If the temperature is decreased, the metabolic activity in the fish from microbial or autolytic processes can be reduced or stopped. This is achieved by refrigeration where the temperature is dropped to about 0 °C, or freezing where the temperature is dropped below -18 °C. On fishing vessels, the fish are refrigerated mechanically by circulating cold air or by packing the fish in boxes with ice. Forage fish, which are often caught in large numbers, are usually chilled with refrigerated or chilled seawater. Once chilled or frozen, the fish need further cooling to maintain the low temperature. There are key issues with fish cold store design and management, such as how large and energy efficient they are, and the way they are insulated and palletized.

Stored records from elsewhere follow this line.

(** All fields that are there have their types. *)
Definition typed_leaves (leaves : list (string * leaf_type)) (d : list (string * JsonText.value)) : Prop :=
  ∀ k t v, (k, t) ∈ leaves → od_get d k = Some v → has_type t v.

(** A dict with exactly these fields *)
Definition record_of (fields : list string) (d : list (string * JsonText.value)) : Prop :=
  ∀ k, k ∈ od_keys d ↔ k ∈ fields.
Definition holds_record (fields : list string) (P : list (string * JsonText.value) → Prop) (v : JsonText.value) : Prop :=
  ∃ d, v = VObj d ∧ record_of fields d ∧ P d.

Definition trigger_shaped : JsonText.value → Prop := holds_record trigger_fields (typed_leaves trigger_leaves).
Definition action_shaped : JsonText.value → Prop := holds_record action_fields (λ r,
  trigger_shaped (member r "trigger") ∧ typed_leaves action_leaves r).
Definition reset_shaped : JsonText.value → Prop := holds_record reset_fields (λ r,
  trigger_shaped (member r "trigger") ∧ typed_leaves reset_leaves r).
Definition image_shaped : JsonText.value → Prop := holds_record image_fields (typed_leaves image_leaves).

Definition foreign_trigger : JsonText.value → Prop := holds_record trigger_fields (foreign_leaf trigger_leaves).
Definition foreign_action : JsonText.value → Prop := holds_record action_fields (λ r,
  foreign_trigger (member r "trigger") ∨ foreign_leaf action_leaves r).
Definition foreign_reset : JsonText.value → Prop := holds_record reset_fields (λ r,
  foreign_trigger (member r "trigger") ∨ foreign_leaf reset_leaves r).
Definition foreign_image : JsonText.value → Prop := holds_record image_fields (foreign_leaf image_leaves).

(** The document is an object with exactly the fields of its version, whose
    lists are lists of records with exactly their fields. *)
Definition list_of (P : JsonText.value → Prop) (v : JsonText.value) : Prop := ∃ l, v = VArr l ∧ Forall P l.
Record document_shaped (d : list (string * JsonText.value)) : Prop := {
  ds_fields : record_of (base_fields ++
    match od_get d "encoding_version" with Some (VInt 3) => ["reset_actions"; "quiesce_steps"] | _ => [] end) d;
  ds_actions : list_of action_shaped (member d "actions");
  ds_order : list_of (has_type TStr) (member d "schedule_order");
  ds_images : list_of image_shaped (member d "initial_images");
  ds_resets v : od_get d "reset_actions" = Some v → list_of reset_shaped v;
  ds_leaves : typed_leaves genome_leaves d }.

(** A leaf of the document has another type than its annotation. *)
Definition in_list_of (P : JsonText.value → Prop) (v : JsonText.value) : Prop := ∃ l x, v = VArr l ∧ x ∈ l ∧ P x.
Definition foreign_document (d : list (string * JsonText.value)) : Prop :=
  foreign_leaf genome_leaves d ∨
  in_list_of (λ v, ¬ has_type TStr v) (member d "schedule_order") ∨
  in_list_of foreign_action (member d "actions") ∨
  in_list_of foreign_image (member d "initial_images") ∨
  in_list_of foreign_reset (member d "reset_actions").

(** The constructors return what they were given. *)
Lemma Trigger_same t t' : Trigger_post_init t = Ok t' → t' = t.
Proof. unfold Trigger_post_init. intros Ht. by inv_Ok. Qed.
Lemma Action_same a a' : Action_post_init a = Ok a' → a' = a.
Proof. unfold Action_post_init. intros Ha. by inv_Ok. Qed.
Lemma MemoryImage_same m m' : MemoryImage_post_init m = Ok m' → m' = m.
Proof. unfold MemoryImage_post_init. intros Hm. inv_Ok. case_match; by inv_Ok. Qed.
Lemma ResetAction_same r r' : ResetAction_post_init r = Ok r' → r' = r.
Proof. unfold ResetAction_post_init. intros Hr. by inv_Ok. Qed.
Lemma ScenarioGenome_same g g' : ScenarioGenome_post_init g = Ok g' → g' = g.
Proof. unfold ScenarioGenome_post_init. intros Hg. by inv_Ok. Qed.

(** *** Outcomes *)

(** A call answers with a value in [P], with a [ValueError], or goes on with a
    leaf of a foreign type, and then [F] holds. *)
Definition outcome {A} (P : A → Prop) (F : Prop) (m : decoded A) : Prop :=
  match m with
  | Typed (Ok a) => P a
  | Typed (Err e) => ∃ msg, e = ValueError msg
  | Foreign => F
  end.

Lemma outcome_bind {A B} (Q : A → Prop) (P : B → Prop) F m (f : A → decoded B) :
  outcome Q F m → (∀ a, Q a → outcome P F (f a)) → outcome P F (m ≫= f).
Proof. destruct m as [[a|e]|]; cbn; auto. Qed.
Lemma outcome_weaken {A} (P Q : A → Prop) (F G : Prop) m :
  outcome P F m → (∀ a, P a → Q a) → (F → G) → outcome Q G m.
Proof. destruct m as [[a|e]|]; cbn; auto. Qed.
Lemma outcome_only {A} (P : A → Prop) F (r : result A) :
  only_value_error r → (∀ a, r = Ok a → P a) → outcome P F (Typed r).
Proof. intros Hr HP. destruct r as [a|e]; [by apply HP|by apply Hr]. Qed.

Lemma record_has fields d k : record_of fields d → k ∈ fields → is_Some (od_get d k).
Proof. intros Hr Hk%Hr. destruct (od_get d k) as [v|] eqn:Hv; [by eexists|]. by apply od_get_None in Hv. Qed.
Lemma same_fields_record {V} (d : list (string * V)) fields :
  same_fields d fields = true → ∀ k, k ∈ od_keys d ↔ k ∈ fields.
Proof.
  unfold same_fields. rewrite andb_true_iff, !forallb_forall. setoid_rewrite <- list_elem_of_In. unfold has.
  setoid_rewrite bool_decide_eq_true. naive_solver.
Qed.

Section leaf_outcomes.
Context (leaves : list (string * leaf_type)) (d : list (string * JsonText.value)) (k : string).
Context (Hk : is_Some (od_get d k)).

Lemma outcome_str : (k, TStr) ∈ leaves →
  outcome (λ s, od_get d k = Some (VStr s)) (foreign_leaf leaves d) (str_leaf d k).
Proof.
  intros Hl. unfold str_leaf. destruct Hk as [v Hv]. rewrite Hv.
  destruct v; try done; (exists k, TStr; eexists; split_and!; [exact Hl|exact Hv|by intros []]).
Qed.
Lemma outcome_int : (k, TInt) ∈ leaves →
  outcome (λ z, od_get d k = Some (VInt z)) (foreign_leaf leaves d) (int_leaf d k).
Proof.
  intros Hl. unfold int_leaf. destruct Hk as [v Hv]. rewrite Hv.
  destruct v; try done; (exists k, TInt; eexists; split_and!; [exact Hl|exact Hv|by intros []]).
Qed.
Lemma outcome_optional : (k, TOptionalInt) ∈ leaves →
  outcome (λ z, od_get d k = Some (from_option VInt VNull z)) (foreign_leaf leaves d) (optional_int_leaf d k).
Proof.
  intros Hl. unfold optional_int_leaf. destruct Hk as [v Hv]. rewrite Hv.
  destruct v; try done; (exists k, TOptionalInt; eexists; split_and!; [exact Hl|exact Hv|by intros []]).
Qed.
End leaf_outcomes.

Lemma outcome_dict fields msg v :
  outcome (λ d, v = VObj d ∧ record_of fields d) False (dict_with fields msg v).
Proof.
  destruct v as [| | | | | |d]; try (by eexists). unfold dict_with, require.
  destruct (same_fields d fields) eqn:Hs; cbn; [|by eexists]. split; [done|].
  exact (same_fields_record d fields Hs).
Qed.
Lemma outcome_record {A} fields msg (Q : A → Prop) P F v f :
  (∀ d, record_of fields d → outcome (λ a, Q a ∧ P d) (F d) (f d)) →
  outcome (λ a, Q a ∧ holds_record fields P v) (holds_record fields F v)
    (d ← dict_with fields msg v; f d).
Proof.
  intros Hf. eapply outcome_bind; [eapply outcome_weaken; [apply outcome_dict|intros d Hd; exact Hd|done]|].
  intros d [-> Hrec]. eapply outcome_weaken; [by apply Hf| |].
  - intros a [Ha HP]. split; [done|]. by exists d.
  - intros HF. by exists d.
Qed.
Lemma outcome_list msg v : outcome (λ l, v = VArr l) False (list_or msg v).
Proof. destruct v; by eexists. Qed.

Lemma outcome_collect {A B} (P : A → B → Prop) (F : A → Prop) (f : A → decoded B) l :
  (∀ a, a ∈ l → outcome (P a) (F a) (f a)) →
  outcome (Forall2 P l) (∃ a, a ∈ l ∧ F a) (collect_each f l).
Proof.
  induction l as [|a l IH]; intros Hf; [by constructor|]. cbn [collect_each].
  eapply outcome_bind.
  { eapply outcome_weaken; [apply Hf; by left|intros b Hb; exact Hb|intros Ha; exists a; by split; [left|]]. }
  intros b Hb. eapply outcome_bind.
  { eapply outcome_weaken; [apply IH; intros x Hx; apply Hf; by right|intros bs Hbs; exact Hbs|].
    intros (x & Hx & Hfx). exists x. by split; [right|]. }
  intros bs Hbs. by constructor.
Qed.

(** Reads the next leaf of the dict whose record is [Hrec], by the table [leaves]. *)
Ltac read_leaf leaves Hrec :=
  eapply outcome_bind;
  [ eapply outcome_weaken;
    [ first [apply (outcome_str leaves) | apply (outcome_int leaves) | apply (outcome_optional leaves)];
      [ eapply record_has; [exact Hrec|closed_keys] | closed_keys ]
    | intros ? Hleaf; exact Hleaf
    | solve [auto] ]
  | intros ? ? ].
(** Every field of the table has been read. *)
Ltac all_read :=
  let k := fresh in let t := fresh in let v := fresh in let Hin := fresh in let Hv := fresh in
  intros k t v Hin Hv;
  repeat (apply elem_of_cons in Hin as [Hin|Hin]; [injection Hin as -> ->; simplify_eq/=; first [done | match goal with z : option Z |- _ => by destruct z end
    | match goal with H : ∀ v, _ → v = VInt _ |- _ => by rewrite (H _ Hv) end]|]);
  by apply not_elem_of_nil in Hin.
(* ===== verification/Rv32iSources.v ===== *)
(** * Constrained RV32I program sources

    Models [src/src/myfuzz/scenario/rv32i_sources.py]: the instruction record
    with its constructor checks and encoder, the MMIO fragments, the seeded
    mutations, the decoder of RFuzz bytes and the admission checker
    [validate_instruction_bytes].  A refusal carries the code and pointer of
    [rejection_codes.reject]; its diagnostic detail mapping is left out. *)

From S2P Require Import Prelude Json Isa Transducer Genome.

Local Open Scope Z_scope.

(** [rejection_codes.reject] *)
Definition reject {A} (code msg pointer : string) : result A := Err (RejectionError code msg pointer).
Definition reject_if (c : bool) (code msg pointer : string) : result () :=
  raise_if c (RejectionError code msg pointer).

Definition _OPERATIONS : list string :=
  ["LUI"; "ADDI"; "XORI"; "ORI"; "ANDI"; "AND"; "OR"; "SLLI"; "SRLI"; "SRAI"; "LW"; "SW"; "SB"; "NOP"].
Definition _SHIFT_OPERATIONS : list string := ["SLLI"; "SRLI"; "SRAI"].
Definition _REGISTER_LOGIC_OPERATIONS : list string := ["AND"; "OR"].
Definition _MEMORY_OPERATIONS : list string := ["LW"; "SW"; "SB"].

Definition _register (value : Z) (name pointer : string) : result () :=
  reject_if ((value <? 0) || negb (value <? 32)) "field.bad_register"
    (name +:+ " must be an RV32I register number 0..31") pointer.

Definition _signed_12 (value : Z) : result () :=
  reject_if ((value <? - 2048) || negb (value <? 2048)) "field.bad_immediate"
    "immediate must fit signed 12 bits" "instruction.immediate".

Record Rv32iInstruction := mkInstruction {
  operation : string;
  rd : Z;
  rs1 : Z;
  rs2 : Z;
  immediate : Z }.

#[export] Instance Rv32iInstruction_eq_dec : EqDecision Rv32iInstruction.
Proof. solve_decision. Defined.

Definition eqs (a b : string) : bool := bool_decide (a = b).

(** [Rv32iInstruction.__post_init__] *)
Definition Rv32iInstruction_post_init (i : Rv32iInstruction) : result Rv32iInstruction :=
  let op := operation i in
  reject_if (negb (has op _OPERATIONS)) "isa.disallowed_operation"
    "unsupported first-stage RV32I operation" "instruction.operation" ;;
  _register (rd i) "rd" "instruction.rd" ;;
  _register (rs1 i) "rs1" "instruction.rs1" ;;
  _register (rs2 i) "rs2" "instruction.rs2" ;;
  (if eqs op "LUI" then
     reject_if ((immediate i <? 0) || negb (immediate i <? 2 ^ 20)) "field.bad_immediate"
       "LUI immediate must fit unsigned 20 bits" "instruction.immediate" ;;
     reject_if (negb (rs1 i =? 0) || negb (rs2 i =? 0)) "isa.unexpected_operand"
       "LUI has no source registers"
       ("instruction." +:+ (if negb (rs1 i =? 0) then "rs1" else "rs2"))
   else if has op _REGISTER_LOGIC_OPERATIONS then
     reject_if (negb (immediate i =? 0)) "field.bad_immediate"
       "register logic instructions have no immediate" "instruction.immediate"
   else if eqs op "NOP" then
     reject_if (negb (rd i =? 0) || negb (rs1 i =? 0) || negb (rs2 i =? 0)
                || negb (immediate i =? 0)) "isa.unexpected_operand" "NOP has no operands"
       ("instruction." +:+ (if negb (rd i =? 0) then "rd" else if negb (rs1 i =? 0) then "rs1"
                            else if negb (rs2 i =? 0) then "rs2" else "immediate"))
   else if has op _SHIFT_OPERATIONS then
     reject_if ((immediate i <? 0) || negb (immediate i <? 32)) "field.bad_shamt"
       "shift amount must be an RV32I shamt 0..31" "instruction.shamt" ;;
     reject_if (negb (rs2 i =? 0)) "isa.unexpected_operand" (op +:+ " has no rs2") "instruction.rs2"
   else
     _signed_12 (immediate i) ;;
     reject_if (has op ["ADDI"; "XORI"; "ORI"; "ANDI"; "LW"] && negb (rs2 i =? 0))
       "isa.unexpected_operand" (op +:+ " has no rs2") "instruction.rs2" ;;
     reject_if (has op ["SW"; "SB"] && negb (rd i =? 0))
       "isa.unexpected_operand" (op +:+ " has no rd") "instruction.rd" ;;
     reject_if (has op ["LW"; "SW"] && negb (immediate i `mod` 4 =? 0))
       "field.bad_alignment" "LW/SW offset must be word aligned" "instruction.immediate") ;;
  mret i.

(** The constructor call [Rv32iInstruction(op, rd=, rs1=, rs2=, immediate=)]. *)
Definition instruction (op : string) (rd rs1 rs2 imm : Z) : result Rv32iInstruction :=
  Rv32iInstruction_post_init (mkInstruction op rd rs1 rs2 imm).

(** [Rv32iInstruction.word] *)
Definition instruction_word (i : Rv32iInstruction) : Z :=
  let op := operation i in
  let imm := immediate i in
  if eqs op "NOP" then 0x00000013
  else if eqs op "LUI" then (imm ≪ 12) ||| (rd i ≪ 7) ||| 0x37
  else if has op _REGISTER_LOGIC_OPERATIONS then
    (rs2 i ≪ 20) ||| (rs1 i ≪ 15) ||| ((if eqs op "AND" then 7 else 6) ≪ 12) ||| (rd i ≪ 7) ||| 0x33
  else if has op _SHIFT_OPERATIONS then
    let funct3 := if eqs op "SLLI" then 1 else 5 in
    let shift := if eqs op "SRAI" then imm ||| 0x400 else imm in
    ((shift &&& 0xfff) ≪ 20) ||| (rs1 i ≪ 15) ||| (funct3 ≪ 12) ||| (rd i ≪ 7) ||| 0x13
  else if has op ["ADDI"; "XORI"; "ORI"; "ANDI"; "LW"] then
    let '(funct3, opcode) :=
      if eqs op "LW" then (2, 0x03)
      else (if eqs op "ADDI" then 0 else if eqs op "XORI" then 4 else if eqs op "ORI" then 6 else 7, 0x13) in
    ((imm &&& 0xfff) ≪ 20) ||| (rs1 i ≪ 15) ||| (funct3 ≪ 12) ||| (rd i ≪ 7) ||| opcode
  else
    let funct3 := if eqs op "SW" then 2 else 0 in
    (((imm ≫ 5) &&& 0x7f) ≪ 25) ||| (rs2 i ≪ 20) ||| (rs1 i ≪ 15) ||| (funct3 ≪ 12)
    ||| ((imm &&& 0x1f) ≪ 7) ||| 0x23.

(** ** MMIO windows and fragments *)

Record MmioWindow := mkWindow {
  base : Z;
  size : Z;
  readable : bool;
  writable : bool;
  write_widths : list Z }.

(** [MmioWindow.__post_init__] *)
Definition MmioWindow_post_init (w : MmioWindow) : result MmioWindow :=
  let message := "MMIO window must fit a nonempty RV32 address range" in
  reject_if ((base w <? 0) || negb (base w <? 2 ^ 32)) "mmio.bad_window" message "window.base" ;;
  reject_if (size w <=? 0) "mmio.bad_window" message "window.size" ;;
  reject_if (2 ^ 32 <? base w + size w) "mmio.bad_window" message "window.range" ;;
  reject_if (negb (readable w || writable w)) "mmio.bad_permission"
    "MMIO window must permit a read or write" "window.permissions" ;;
  reject_if (bool_decide (length (write_widths w) = 0%nat)
             || negb (forallb (λ x, in_list x [1; 4]) (write_widths w))
             || negb (bool_decide (NoDup (write_widths w))))
    "mmio.bad_width" "MMIO write widths must be a unique tuple of 1 and/or 4"
    "window.write_widths" ;;
  mret w.

(** [MmioWindow.contains] *)
Definition contains (w : MmioWindow) (address width : Z) : bool :=
  (0 <? width) && (base w <=? address) && (address + width <=? base w + size w).

(** [_split_address] *)
Definition _split_address (address : Z) : Z * Z :=
  let low := ((address &&& 0xfff) + 0x800) `mod` 0x1000 - 0x800 in
  let high := ((address - low) ≫ 12) &&& 0xfffff in
  (high, low).

Definition _windows_argument (windows : list MmioWindow) : result () :=
  reject_if (bool_decide (length windows = 0%nat)) "mmio.no_window"
    "at least one MMIO window is required" "mmio.windows".

Definition permits (operation : string) (w : MmioWindow) : bool :=
  if eqs operation "LW" then readable w else writable w.

(** [mmio_access_fragment] *)
Definition mmio_access_fragment (operation : string) (address : Z) (windows : list MmioWindow)
    (base_register data_register : Z) : result (list Rv32iInstruction) :=
  reject_if (negb (has operation _MEMORY_OPERATIONS)) "isa.disallowed_operation"
    "MMIO access must be LW, SW, or SB" "mmio.operation" ;;
  _windows_argument windows ;;
  _register base_register "base_register" "mmio.base_register" ;;
  _register data_register "data_register" "mmio.data_register" ;;
  reject_if (base_register =? 0) "field.register_conflict"
    "MMIO base and data registers must be distinct nonzero registers" "mmio.base_register" ;;
  reject_if ((data_register =? 0) || (base_register =? data_register)) "field.register_conflict"
    "MMIO base and data registers must be distinct nonzero registers" "mmio.data_register" ;;
  let width := if eqs operation "SB" then 1 else 4 in
  reject_if ((address <? 0) || negb (address <? 2 ^ 32)) "field.bad_address"
    "MMIO address must fit RV32" "mmio.address" ;;
  reject_if (negb (address `mod` width =? 0)) "field.bad_alignment"
    "MMIO access address is misaligned" "mmio.address" ;;
  let containing := filter (λ w, contains w address width = true) windows in
  reject_if (bool_decide (length containing = 0%nat)) "mmio.out_of_window"
    "MMIO access is outside declared target windows" "mmio.address" ;;
  reject_if (negb (existsb (permits operation) containing))
    (if eqs operation "LW" then "mmio.write_only" else "mmio.read_only")
    "MMIO access is not permitted by declared target windows" "mmio.address" ;;
  reject_if (negb (eqs operation "LW")
             && negb (existsb (λ w, writable w && in_list width (write_widths w)) containing))
    "mmio.bad_width" "MMIO access width is not supported by declared target windows" "mmio.width" ;;
  let '(high, low) := _split_address address in
  load_base ← instruction "LUI" base_register 0 0 high;
  access ← (if eqs operation "LW" then instruction "LW" data_register base_register 0 low
            else instruction operation 0 base_register data_register low);
  mret [load_base; access].
(* ===== verification/Rv32iSpec.v ===== *)
(** * What the RV32I sources promise

    Every instruction the constructor accepts encodes to a 32-bit word that
    the admission checker accepts; every decoded fragment can be admitted; an
    MMIO fragment addresses exactly the requested address inside a permitted
    window; mutations keep the operation and stay legal. *)

From S2P Require Import Prelude Json Isa Transducer Genome Rv32iSources.

Local Open Scope Z_scope.

(** ** Encodings as sums of fields *)

Lemma land_3 w : w &&& 3 = w `mod` 4. Proof. apply (Z.land_ones w 2). lia. Qed.
Lemma land_7 w : w &&& 7 = w `mod` 8. Proof. apply (Z.land_ones w 3). lia. Qed.
Lemma land_31 w : w &&& 31 = w `mod` 32. Proof. apply (Z.land_ones w 5). lia. Qed.
Lemma land_127 w : w &&& 127 = w `mod` 128. Proof. apply (Z.land_ones w 7). lia. Qed.
Lemma land_4095 w : w &&& 4095 = w `mod` 4096. Proof. apply (Z.land_ones w 12). lia. Qed.
Lemma land_fffff w : w &&& 0xfffff = w `mod` 2 ^ 20. Proof. apply (Z.land_ones w 20). lia. Qed.

(** Reads fields arithmetically. *)
Ltac arith_fields :=
  rewrite ?land_3, ?land_7, ?land_31, ?land_127, ?land_4095, ?land_fffff;
  rewrite ?Z.shiftr_div_pow2 by lia.

Lemma bits_small b k n : 0 ≤ b < 2 ^ k → 0 ≤ k ≤ n → Z.testbit b n = false.
Proof.
  intros Hb Hk. destruct (decide (b = 0)) as [->|]; [apply Z.bits_0|].
  apply Z.bits_above_log2; [lia|]. apply Z.log2_lt_pow2; [lia|].
  apply Z.lt_le_trans with (2 ^ k); [lia|]. apply Z.pow_le_mono_r; lia.
Qed.

Lemma lor_add a b k : 0 ≤ k → 0 ≤ b < 2 ^ k → (a ≪ k) ||| b = a * 2 ^ k + b.
Proof.
  intros Hk Hb. rewrite <- Z.shiftl_mul_pow2 by done. symmetry.
  assert (Hd : (a ≪ k) &&& b = 0).
  { apply Z.bits_inj'. intros n Hn. rewrite Z.land_spec, Z.bits_0.
    destruct (decide (n < k)); [by rewrite Z.shiftl_spec_low|].
    rewrite (bits_small b k) by lia. apply andb_false_r. }
  rewrite <- Z.lxor_lor by done. by apply Z.add_nocarry_lxor.
Qed.

(** [imm | rs1 | funct3 | rd | opcode] *)
Definition i_word (imm rs1 funct3 rd opcode : Z) : Z :=
  imm * 2 ^ 20 + (rs1 * 2 ^ 15 + (funct3 * 2 ^ 12 + (rd * 2 ^ 7 + opcode))).

Lemma i_word_lor imm rs1 funct3 rd opcode :
  0 ≤ imm < 4096 → 0 ≤ rs1 < 32 → 0 ≤ funct3 < 8 → 0 ≤ rd < 32 → 0 ≤ opcode < 128 →
  (imm ≪ 20) ||| (rs1 ≪ 15) ||| (funct3 ≪ 12) ||| (rd ≪ 7) ||| opcode =
  i_word imm rs1 funct3 rd opcode.
Proof.
  intros. unfold i_word. rewrite <- !Z.lor_assoc.
  rewrite (lor_add rd) by lia. rewrite (lor_add funct3) by lia. rewrite (lor_add rs1) by lia.
  by rewrite (lor_add imm) by lia.
Qed.

Lemma i_word_fields imm rs1 funct3 rd opcode :
  0 ≤ imm < 4096 → 0 ≤ rs1 < 32 → 0 ≤ funct3 < 8 → 0 ≤ rd < 32 → 0 ≤ opcode < 128 →
  let w := i_word imm rs1 funct3 rd opcode in
  0 ≤ w < 2 ^ 32 ∧ w &&& 3 = opcode `mod` 4 ∧ w &&& 0x7f = opcode ∧
  (w ≫ 12) &&& 7 = funct3 ∧ (w ≫ 20) &&& 0xfff = imm ∧ (w ≫ 25) &&& 0x7f = imm `div` 32 ∧
  ((w ≫ 7) &&& 31) = rd ∧ w ≫ 25 = imm `div` 32.
Proof.
  intros. unfold w, i_word.
  arith_fields. split_and!; Z.to_euclidean_division_equations; lia.
Qed.

(** ** What the constructor accepts *)

Definition reg (r : Z) : Prop := 0 ≤ r < 32.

An effective method of preserving the freshness of fish is to chill with ice by distributing ice uniformly around the fish. It is a safe cooling method that keeps the fish moist and in an easily stored form suitable for transport. It has become widely used since the development of mechanical refrigeration, which makes ice easy and cheap to produce. Ice is produced in various shapes; crushed ice and ice flakes, plates, tubes and blocks are commonly used to cool fish. Particularly effective is slurry ice, made from microcrystals of ice formed and suspended within a solution of water and a freezing point depressant, such as common salt.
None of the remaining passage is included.